Sunday, May 15
· Headlines – Eurovision, Alabama’s transgender youth ban
o It was nice to start out with the fun of Eurovision, like John’s utter love for the fever dream that was the entry from Norway – “Yes. Every part of that gets a big yes from me. From the dress code which can only be described as ‘werewolf applying for a loan,’ to the sexy Business Minion back-up dancers, to the Fosse-meets-2008-Gaga choreography, to the lines, ‘Is that saliva or blood drippin’ off your chin?’, the horniest lyric since all of Montero, immediately followed by, ‘If you don’t like the name Keith Imma call you Jim,’ which is pure chaos.”
o We also got a taste of the performance from Latvia, which opened with the line, “Instead of meat, I eat veggies and pussy.” – “I mean, come on! Are you not entertained?”
o John had no patience for Alabama governor Kay Ivey acting like numerous leading medical associations don’t agree on the importance of gender-affirming care for trans youth – “Okay, first, fuck you.
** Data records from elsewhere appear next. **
(** ** The success rate at evaluation time and on the graph *)

Lemma evaluated_success_rate_cases (s : Jmch.state) :
  let total := (Jmch.sent s + Jmch.blocked s)%Z in
  ((0 < total)%Z
   /\ Jmch.evaluated_success_rate s
      = Ok (inject_Z (100 * Jmch.sent s) / inject_Z total)%Q)
  \/ ((total <= 0)%Z /\ Jmch.evaluated_success_rate s = Ok 100%Q).
Proof.
  unfold Jmch.evaluated_success_rate. cbv zeta.
  destruct (Z.gtb_spec (Jmch.sent s + Jmch.blocked s) 0) as [G | L].
  - left. split; [ lia | ]. apply truediv_nonzero. lia.
  - right. split; [ lia | reflexivity ].
Qed.

Lemma evaluated_success_rate_succeeds (s : Jmch.state) :
  succeeds (Jmch.evaluated_success_rate s).
Proof.
  destruct (evaluated_success_rate_cases s) as [[_ E] | [_ E]];
    rewrite E; eexists; reflexivity.
Qed.

Lemma update_graph_cases (s : Jmch.state) :
  let total := (Jmch.sent s + Jmch.blocked s)%Z in
  ((0 < total)%Z
   /\ Jmch.update_graph s
      = Ok (Jmch.set_graph
              (Jmch.success_rate_data s
                 ++ [(inject_Z (100 * Jmch.sent s) / inject_Z total)%Q])
              (Jmch.time_data s ++ [Jmch.time_counter s]) s))
  \/ ((total <= 0)%Z /\ Jmch.update_graph s = Ok s).
Proof.
  unfold Jmch.update_graph. cbv zeta.
  destruct (Z.gtb_spec (Jmch.sent s + Jmch.blocked s) 0) as [G | L].
  - left. split; [ lia | ]. rewrite truediv_nonzero by lia. reflexivity.
  - right. split; [ lia | reflexivity ].
Qed.
(** * Checkpoint manager of torch_xla's distributed checkpointing

    A shallow embedding of
    [torch_xla/experimental/distributed_checkpoint/manager.py]: the class
    [CheckpointManager] with its tracked-checkpoint deque, the retention
    policy, the synchronous save and the restore, over an explicit model of
    the collaborators the class calls (fsspec's filesystem, the
    torch.distributed.checkpoint writer and reader, the process group, the
    wall clock and the logger), and the asynchronous save: the queue, the
    worker thread that serves it, [join] and [__del__], as two threads
    whose steps are interleaved. *)

From Stdlib Require Import ZArith String Ascii List Sorted Permutation Lia.
From stdpp Require Import base option list gmap strings pretty sorting.

Local Open Scope string_scope.
Local Open Scope list_scope.
Local Open Scope Z_scope.

(** ** Data model *)

(** [STATE_DICT_TYPE]: the state dict handed to the checkpoint writer.  The
    manager never looks inside it; named tensors are kept as integers. *)
Definition STATE_DICT_TYPE : Type := list (string * Z).

(** The dataclass [_CheckpointMetadata]: the step of a checkpoint and the
    instant at which it was taken (a [datetime], here a point on the integer
    time line). *)
Record _CheckpointMetadata : Type := mk_metadata {
  step : Z;
  ts : Z
}.

#[global] Instance _CheckpointMetadata_eq_dec : EqDecision _CheckpointMetadata.
Proof. solve_decision. Defined.

(** [_MANAGER_METADATA_FILE] *)
Definition _MANAGER_METADATA_FILE : string := ".manager_metadata".

(** What the file [.manager_metadata] of a checkpoint directory holds: the
    pickle of a metadata record, the pickle of some other object (one that
    has no [ts]), or bytes that [pickle.load] rejects. *)
Inductive MetaFile : Type :=
| Pickled (m : _CheckpointMetadata)
| Foreign
| Garbage.

#[global] Instance MetaFile_eq_dec : EqDecision MetaFile.
Proof. solve_decision. Defined.

(** What [pickle.load] returns from a metadata file it can read. *)
Inductive Unpickled : Type :=
| Metadata (m : _CheckpointMetadata)
| OtherObject.

#[global] Instance Unpickled_eq_dec : EqDecision Unpickled.
Proof. solve_decision. Defined.

(** A directory of the storage backend, as far as the manager is concerned:
    the state dict written by [dist_cp.save_state_dict] ([None]: absent or
    incomplete) and the metadata file ([None]: no such file). *)
Record Dir : Type := mk_dir {
  d_data : option STATE_DICT_TYPE;
  d_meta : option MetaFile
}.

(** A process group, seen from the calling process: its rank in the group. *)
Record ProcessGroup : Type := mk_pg {
  pg_rank : Z
}.

(** [dist.get_rank(pg)] *)
Definition get_rank (g : ProcessGroup) : Z := pg_rank g.

(** ** The world outside the manager *)

(** Every call that leaves the process is recorded.  The string is the URL
    of what the call is made on: the path, with the protocol of its
    filesystem when that is not the local one. *)
Inductive Event : Type :=
| FsLs (p : string)            (* fs.ls(p, detail=False) *)
| FsExists (p : string)        (* fs.exists(p) *)
| FsRm (p : string)            (* fs.rm(p, recursive=True) *)
| OpenRead (p : string)        (* fsspec.open(p, 'rb') and pickle.load *)
| OpenWrite (p : string)       (* fsspec.open(p, 'wb') and pickle.dump *)
| SaveStateDict (p : string)   (* dist_cp.save_state_dict, FsspecWriter(p) *)
| LoadStateDict (p : string)   (* dist_cp.load_state_dict, FsspecReader(p) *)
| LogWarning (paths : list string).  (* logging.warning *)

#[global] Instance Event_eq_dec : EqDecision Event.
Proof. solve_decision. Defined.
Second, ‘summer’s hot, ocean’s big’ doesn’t sound like the wind up to denying trans people their rights. It sounds like a children’s book the author wrote while hungover. ‘Summer’s hot, ocean’s big. I don’t know, what more do you fucking kids want from me?’”
o I loved John’s response to a doctor testifying at an Alabama Senate hearing, debunking misnomers about the kind of treatment trans kids receive – “Yeah, of course doctors are going be thoughtful and rigorous when caring for their patients, because unlike the Alabama legislatures, they actually care about kids’ well-being.”
o At the end of the piece, John had a nice message specifically for trans youth in Alabama – “You are important. Your lives are important. I cannot imagine trying to build self-esteem in childhood as your own government attempts to undermine your very existence, but you should know you are profoundly valuable and you are irreplaceable.”
· And Now This – Alison Hammond
o Cute montage of a British morning news show personality absolutely busting up laughing at the slightest provocation. It was nice.
· Main Story – Utilities
o The story opened on the twist that one of the Property Brothers made a surprisingly-good documentary about how effective monopolies among utility companies squeeze working communities. John’s delivery on this bit made me laugh – “And if you’re wondering which Property Brother that is, I’ll give you a clue: it is the circumcised one. Now, if you don’t know which Property Brother is circumcised, you’re clearly not that big a fan of the Property Brothers.”
o John explained how utility companies are incentivized to undertake new projects, whether necessary or not, because they pay for them (along with a bump in profit) through raising customers’ bills – “It’s just like if HBO only paid me for every time I got weirdly horny for an animal. Except, that’s actually a bad example, because the show would pretty much look exactly like it already does.” Naturally, the next graphic was that of a cheetah with what John might describe as a smoldering glare, to which he added, “Not now! Not now, I’m trying to make a point. Go away before I change my mind!”
o Unfortunately but unsurprisingly, there are plenty of ways utility companies screw customers besides overcharging them and making them pay for needless projects – For instance, “they can deliberately stifle innovation that might make power cheaper or might be a net benefit to society.”
o John didn’t buy the excuses of a utility company exec explaining why they worked so aggressively to shut down a solar-power company – “Wait, wait, wait. ‘Just the way it’s been’ has historically never been a great justification for something still happening.”
o While in theory, Public Utilities Commissions are there to keep private companies in check, that doesn’t always happen – This is especially true in states like Alabama, where one commissioner was quoted saying, “The so-called ‘climate change crisis’ is about as real as unicorns and little green men from Mars.”
o California’s PG&E got plenty of well-deserved scathing criticism – I enjoyed the sampling of one-star Yelp reviews John read aloud, my favorite being, “Fuck you, PG&E. Your day will come.”
o Exhibit A in PG&E’s terribleness – “In one three-year time span, it was responsible for around 1,500 fires. That’s an average of more than one fire a day. And at that point, PG&E are less a utility and more a fire company that occasionally also delivers power to people’s homes.”
o Early in the story, John shared the existence of Reddy Kilowatt an old-timey utility company mascot that John was patently unsettled by but naturally brought to life at the end of the show – “Yep, this is creepy. I’m already regretting this.”
o I’ve gotta say, the show nailed Reddy as a stand-in for utility companies – “The world is my monopoly, and I alone control it! You want to use your refrigerator? You want your fucking lights to go on and off? Then your local utility is your god!”